As long as I can see, it is usual underrun issue for PCM playback substream.
Call Trace:
dump_stack+0x76/0x94
__snd_pcm_xrun.cold+0x5/0xa [snd_pcm]
snd_pcm_update_state+0x107/0x110 [snd_pcm]
snd_pcm_update_hw_ptr0+0x21c/0x850 [snd_pcm]
...
The back trace tells us that the buffer of PCM playback substream has more PCM frames than stop_threshold sw parameter:
int snd_pcm_update_state(struct snd_pcm_substream *substream,
struct snd_pcm_runtime *runtime)
{
snd_pcm_uframes_t avail;
avail = snd_pcm_avail(substream);
....
if (runtime->status->state == SNDRV_PCM_STATE_DRAINING) {
...
} else {
if (avail >= runtime->stop_threshold) {
__snd_pcm_xrun(substream);
return -EPIPE;
}
}
....
return 0;
}
We can guess that the process of jackd don't wake up to put enough PCM frames into the buffer before handling the period elapsed event. Usually the process should awakened by the period elapsed event before the one.
In your case, to handle PCM frames in isochronous transmit (IT) context, 5 contexts run in below order expectedly:
processor receives IRQ by 1394 OHCI controller for IT context
->hw IRQ is queued for the IT context
hw IRQ context
->IRQ handler is invoked for the IT context
-> tasklet is scheduled for the IT context
soft IRQ context
->tasklet is invoked for the IT context
-> workqueue is scheduled for period elapsed event
workqueue context
->call of snd_pcm_period_elapsed()
->task for jackd is scheduled to wake up
process context
->jackd thread wakes up and fill the buffer with PCM frames
(for next IRQ)
If the order was not kept, XRUN occurs. In this point, I remember timing issue reported to upstream:
As long as I know, with -rt patchset, the tasklet context run in the other workqueue context. The above order becomes below:
processor receives IRQ by 1394 OHCI controller for IT context
->hw IRQ is queued for the IT context
hw IRQ context
-> workqueue is scheduled for hw IRQ
workqueue context (A)
->workqueue is invoked for the hw IIRQ
-> workqueue is scheduled for the IT context
workqueue context (B)
->workqueue is invoked for the IT context
-> workqueue is scheduled for period elapsed event
workqueue context (C)
->call of snd_pcm_period_elapsed()
->task for jackd is scheduled to wake up
process context
->jackd thread wakes up and fill the buffer with PCM frames
(for next IRQ)
From task scheduler, the priority of successive three workqueue context (A, B and C) is not deterministic, thus it's probable not to keep the above order. In the worst case, next workqueue context (A) runs earlier than previous workqueue context (C).
Hm. Anyway, I have never heard the similar issue. Would I ask you to do the same test with non-rt kernel? I'd like to check the same issue is regenerated regardless of -rt patches.
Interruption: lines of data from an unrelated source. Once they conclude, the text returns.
(** C20: A parent session with background work is not evicted under it.  Take a
    moment when its actor serves and nobody is about to stop it ([unstopped]: no
    stop is in its mailbox or on its way, and its senders are not being closed).
    As long as it has a job in flight, and nobody sends it [ActorStop], it does
    not panic and the process does not shut down, no sweep, message or departure
    of another actor takes it away: the same task is still registered and serving
    at the end, and a result routed to it is taken by its mailbox when there is
    room.  A sweep that found no job before the first one started is one that is
    about to stop it ([Sample.sweep_races_job]). *)
Theorem pinned_parent_survives (es es' : list event) (p : string) (b : TaskId)
    (Hr : Forall (routed_only p) (es ++ es')) (Hb : actors (run es boot) !! p = Some b)
    (Hu : unstopped b (run es boot)) (Hc : Forall (calm p b) es')
    (Hj : throughout (fun w => has_in_flight_background_subagents p (in_flight_background_subagents w) = true) es'
            (run es boot)) :
  let w := run es' (run es boot) in
  actors w !! p = Some b /\
  exists t, tasks w !! b = Some t /\ serving (phase t) = true /\
    forall i m, sends w !! i = None -> Mailbox.free (mailbox t) <> 0 ->
                answers (run [Route i p m; Send i] w) = answers w ++ [(i, Sent)].
Proof.
  cbn zeta. apply Forall_app in Hr as [Hr1 Hr2].
  assert (Hw : sane (run es boot)) by apply sane_run, sane_boot.
  destruct (pinned_run p b es' (run es boot)) as [Ha Hu']; try done; [by apply owned_run, owned_boot|].
  split; [done|]. destruct (still_serving _ _ Hu') as (t & Ht & Hp & _). exists t. split_and!; try done.
  intros i m Hi Hf. eapply route_delivers; try done. by apply sane_run.
Qed.

(** ** Samples *)

Module Sample.

Definition say (s : string) : AgentMessage := Actor.UserInput (Actor.mk_incoming [Message.Message.Text s] s 0).
Definition job : InFlightJob := mk_job "explore" "look around" "bg-1" 7.
Definition hello : list event := [RouteOrSpawn 1 1 "s" (say "hi"); Send 1; FirstPoll 1; Take 1].

Lemma one_actor_per_session_witness :
  tasks (run (hello ++ [Panic 1; DropGuard 1; RouteOrSpawn 2 2 "s" (say "again"); Send 2; DropReceiver 1]) boot) !! 2%N
  = Some (mk_task "s" Spawned (Mailbox.mk_spec [say "again"] (DEFAULT_CAPACITY - 1) 1 false) []) /\
  actors (run (hello ++ [Panic 1; DropGuard 1; RouteOrSpawn 2 2 "s" (say "again"); Send 2; DropReceiver 1]) boot) !! "s"
  = Some 2%N.
Proof.
  split; [vm_compute; reflexivity|]. apply (one_actor_per_session _ "s").
  - repeat constructor.
  - eexists. split; [vm_compute; reflexivity|]. done.
Defined.

Lemma pinned_parent_survives_witness :
  let w := run [ReapIdle ["s"]; ReapOne 2; Send 2; JobStarted "s" "c2" job; JobFinished "s" "c1"; ReapIdle ["s"]; ReapOne 3]
             (run (hello ++ [JobStarted "s" "c1" job]) boot) in
  answers (run [Route 4 "s" (say "result"); Send 4] w) = answers w ++ [(4%N, Sent)].
Proof.
  destruct (pinned_parent_survives (hello ++ [JobStarted "s" "c1" job])
    [ReapIdle ["s"]; ReapOne 2; Send 2; JobStarted "s" "c2" job; JobFinished "s" "c1"; ReapIdle ["s"]; ReapOne 3]
    "s" 1%N) as (_ & t & Ht & _ & Ha).
  - repeat constructor.
  - vm_compute. reflexivity.
  - split.
    + eexists. split; [vm_compute; reflexivity|]. split; [done|]. vm_compute. apply not_elem_of_nil.
    + intros i x Hx. vm_compute in Hx. by destruct i.
    + vm_compute. apply not_elem_of_nil.
  - repeat constructor; done.
  - repeat split; vm_compute; reflexivity.
  - apply Ha; [vm_compute; reflexivity|]. vm_compute in Ht. injection Ht as <-. vm_compute. lia.
Defined.

(** A message that arrives while the actor saves its state on the way out is
    reported sent and never taken. *)
Example stopping_actor_loses :
  let w := run (hello ++ [ReapIdle ["s"]; ReapOne 2; Send 2; Take 1; Route 3 "s" (say "lost"); Send 3; DropGuard 1;
                          DropReceiver 1]) boot in
  answers w = [(1%N, Sent); (2%N, Sent); (3%N, Sent)] /\ actors w !! "s" = None /\
  option_map served (tasks w !! 1%N) = Some [say "hi"; Actor.ActorStop] /\
  option_map (fun t => Mailbox.msgs (mailbox t)) (tasks w !! 1%N) = Some [say "lost"].
Proof. vm_compute. done. Qed.
(** Without any shutdown a route can fail: the sender was cloned before the
    actor left. *)
Example route_refused_by_reap :
  let w := run (hello ++ [ReapIdle ["s"]; ReapOne 2; Send 2; Take 1; RouteOrSpawn 3 9 "s" (say "late"); DropGuard 1;
                          DropReceiver 1; Send 3]) boot in
  answers w = [(1%N, Sent); (2%N, Sent); (3%N, Refused)] /\ closing w = [].
Proof. vm_compute. done. Qed.
(** A job that starts between the sweep's look and its stop does not keep the
    actor. *)
Example sweep_races_job :
  let w := run (hello ++ [ReapIdle ["s"]; ReapOne 2; JobStarted "s" "c1" job; Send 2; Take 1; DropGuard 1;
                          Route 3 "s" (say "result")]) boot in
  answers w = [(1%N, Sent); (2%N, Sent); (3%N, NoActor)] /\
  is_background_subagent_in_flight "s" "c1" (in_flight_background_subagents w) = true.
Proof. vm_compute. done. Qed.
End Sample.
End Supervisor.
I note that my patch for ALSA PCM core was merged to v5.14, then the above order is shorten in stock kernel:
processor receives IRQ by 1394 OHCI controller for IT context
->hw IRQ is queued for the IT context
hw IRQ context
->IRQ handler is invoked for the IT context
-> tasklet is scheduled for the IT context
soft IRQ context
->tasklet is invoked for the IT context
-> call of snd_pcm_period_elapsed()
-> task for jackd is scheduled to wake up
process context
->jackd thread wakes up and fill the buffer with PCM frames
(for next IRQ)
But in the backport driver codes, the above is disabled due to backward compatibility.
Thanks
Right now I am doing the tests with stock kernel (5.14.0-4-amd64) and backported drivers. Next I will try stock kernel and stock drivers and will post result. The stock kernel is build without XRUN debugging options but I can tell if the JACKdbus process will hang or not.
Also as I stated before. The debug log is consisting more than one xrun logged and only one of them is critical that makes JACK process hang.
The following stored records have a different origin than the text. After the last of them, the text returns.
(** The job [i] is not past its escort's look, and its entry is there. *)
Definition tracked (i : N) (p : Proc) (w : World) : Prop :=
  exists c, procs w !! i = Some (set_pc c p) /\ stage c <> Fore /\ c <> Loading /\ c <> Resolving /\
    (stage c = Pre -> is_Some (marker (parent p) (child p) (jobs w))).
Lemma tracked_step i p e w w' : tidy w -> step e w w' -> ~ stops p e -> tracked i p w -> tracked i p w'.
Proof.
  intros Ht Hs Hns (c & Hi & Hf & Hl & Hr0 & Hm).
  assert (Hlive : stage c = Pre -> live (set_pc c p)) by (unfold live; cbn; congruence).
  assert (Hmark : stage c = Pre -> marked (set_pc c p)) by (unfold marked; cbn; intros ->; done).
  assert (Hsame : forall j q, procs w' = <[j := q]> (procs w) -> j <> i ->
    (stage c = Pre -> is_Some (marker (parent p) (child p) (jobs w')) \/ marker (parent p) (child p) (jobs w') = marker (parent p) (child p) (jobs w)) ->
    tracked i p w').
  { intros j q Hp Hne Hmm. exists c. rewrite Hp, lookup_insert_ne by done. split_and!; try done.
    intros Hpre. destruct (Hmm Hpre) as [|He]; [done|]. rewrite He. auto. }
  destruct Hs as [Hj Hp Hr Hu|j q Hnj Hpc Hp Hj Hr Hu|j q c' Hij Ha Hk Hp Hj Hr Hu
    |j q q' Hij Hpc Hst Hne Hal Hp Hj Hr Hu|j q' Hfrom Hst Hk Hne Hal Hh Hp Hj Hr Hu Hu1 Hu2
    |j q pending key taken Hij Hpc Hp Hj Hr Hu|j q key Hij Hkey Hp Hj Hr Hu|s He Hj Hp Hr Hu|s h He Hj Hp Hr Hu].
  - exists c. rewrite Hp, Hj. done.
  - apply (Hsame j q); try done; [congruence|]. rewrite Hj. by right.
  - destruct (decide (j = i)) as [->|Hne]; [|apply (Hsame j (set_pc c' q)); try done; rewrite Hj; by right].
    rewrite Hi in Hij. injection Hij as <-. exists c'. rewrite Hp, lookup_insert_eq, Hj. unfold advance in Ha. cbn in Ha.
    assert (Hadv : stage c' <> Fore /\ stage c' <> Idle /\ (stage c' = Pre -> stage c = Pre)).
    { destruct c as [| | | | | | | | | | | | | | | | |[]|[]]; cbn in Ha, Hf |- *; try done;
        repeat (destruct Ha as [Ha|Ha]); try match type of Ha with _ /\ _ => destruct Ha as [Ha _] end; rewrite Ha; done. }
    destruct Hadv as (H1 & H2 & H3). split_and!; try done; [by intros ->..|auto].
  - assert (j <> i) by (intros ->; rewrite Hi in Hij; injection Hij as <-; done).
    apply (Hsame j q'); try done. rewrite Hj. by right.
  - assert (j <> i).
    { intros ->. destruct (Hfrom _ Hi) as [Hpc|Hpc]; cbn in Hpc; subst c; done. }
    apply (Hsame j q'); try done. intros Hpre. right. rewrite Hj, marker_started, decide_False; [done|].
    intros [H1 H2]. by apply (Hal i (set_pc c p)); auto.
  - destruct (decide (j = i)) as [->|Hne]; [|apply (Hsame j _ Hp); try done; rewrite Hj; by right].
    rewrite Hi in Hij. injection Hij as <-. exists (Clearing key). rewrite Hp, lookup_insert_eq. done.
  - destruct (decide (j = i)) as [->|Hne].
    + rewrite Hi in Hij. injection Hij as <-. eexists. rewrite Hp, lookup_insert_eq. split; [reflexivity|].
      by destruct (negb _).
    + apply (Hsame j _ Hp); try done. intros Hpre. right. rewrite Hj, marker_finished, decide_False; [done|].
      assert (Hmq : marked q) by (unfold marked; destruct Hkey as [(o & -> & _)| ->]; done).
      assert (Hkq : key = child q \/ key = "").
      { destruct Hkey as [(o & _ & ->)|Hpc]; [by left|]. pose proof (all_keyed _ Ht j q Hij) as Hk. unfold keyed in Hk.
        by rewrite Hpc in Hk. }
      destruct Hkq as [->| ->].
      * apply (other_entry w i j (set_pc c p) q (child q)); auto using marked_live.
      * intros [_ Hc]. by destruct (child_named _ Ht i _ Hi (Hlive Hpre)).
  - exists c. rewrite Hp, Hj. split_and!; try done. intros Hpre. rewrite marker_taken, decide_False; [auto|].
    intros Heq. apply Hns. subst e. by cbn.
  - exists c. rewrite Hp, Hj. split_and!; try done. intros Hpre. specialize (Hm Hpre).
    destruct (marker_stopped s h (jobs w)) as [(c0 & info & Hin & Hh & Hall)|[Hall _]]; rewrite Hall; [|done].
    rewrite decide_False; [done|]. intros [<- <-]. apply Hns. subst e. cbn. split; [done|].
    rewrite <- Hh. by apply (entry_handle i (set_pc c p) w); auto.
Qed.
Let me test it for a few days and I will be back with the results.
So I think I figured it out. Seems like my script audio-tweaks.sh is making JACK hang somehow. Script is following:
#!/bin/bash
sudo modprobe -r ppdev # I don't have a parallel port
sudo modprobe -r lp # I don't use a printer when making music
sudo modprobe -r uvcvideo # I don't use a webcam when making music
sudo modprobe snd-hrtimer # Load the ALSA high res timer for my MIDI stuff
# "open up" the PCI bus by allowing fairly long bursts for all devices, increasing performance
sudo setpci -v -s "*:*.*" latency_timer=b0
# maximise latency for FireWire (IEEE 1394): Ricoh Co Ltd R5C832 PCIe IEEE 1394 Controller (rev 04)
# thus allowing more data per PCI transfer and minimizing xruns
sudo setpci -v -s 0d:00.3 latency_timer=ff
# ditto for the onboard Audio device: Intel Corporation 6 Series/C200 Series Chipset Family High Definition Audio Control>
sudo setpci -v -s 00:1b.0 latency_timer=ff
sudo cpufreq-set -g performance -c 0
sudo cpufreq-set -g performance -c 1
When I trigger the script by hand on kernel 5.14.0-4-amd64 with your backported driver I have the same exact XRUN that hangs the JACKdbus proccess. Do you have any clue why is it happening? Or do I need the script at all?
EDIT: I am not sure but I think on my RT kernel it didn't make JACK hang. I am building one more kernel to test and will post results.
I've build a new kernel which is lowlatency but not RT (5.12.0-rc8-lowlatency-fw) and it seems like this is the best kernel so far I've tested. No hangs in hours of playback. Will see how it goes but most likely the bug is only present on RT kernels.
EDIT: I was wrong;( The exactly one XRUN hang just happened on mentioned above kernel. I omitted RT patches so it's non-realtime kernel but with threaded IRQ and 1000Hz timer. I've build it with XRUN debug options will see if it's the same XRUN debug log...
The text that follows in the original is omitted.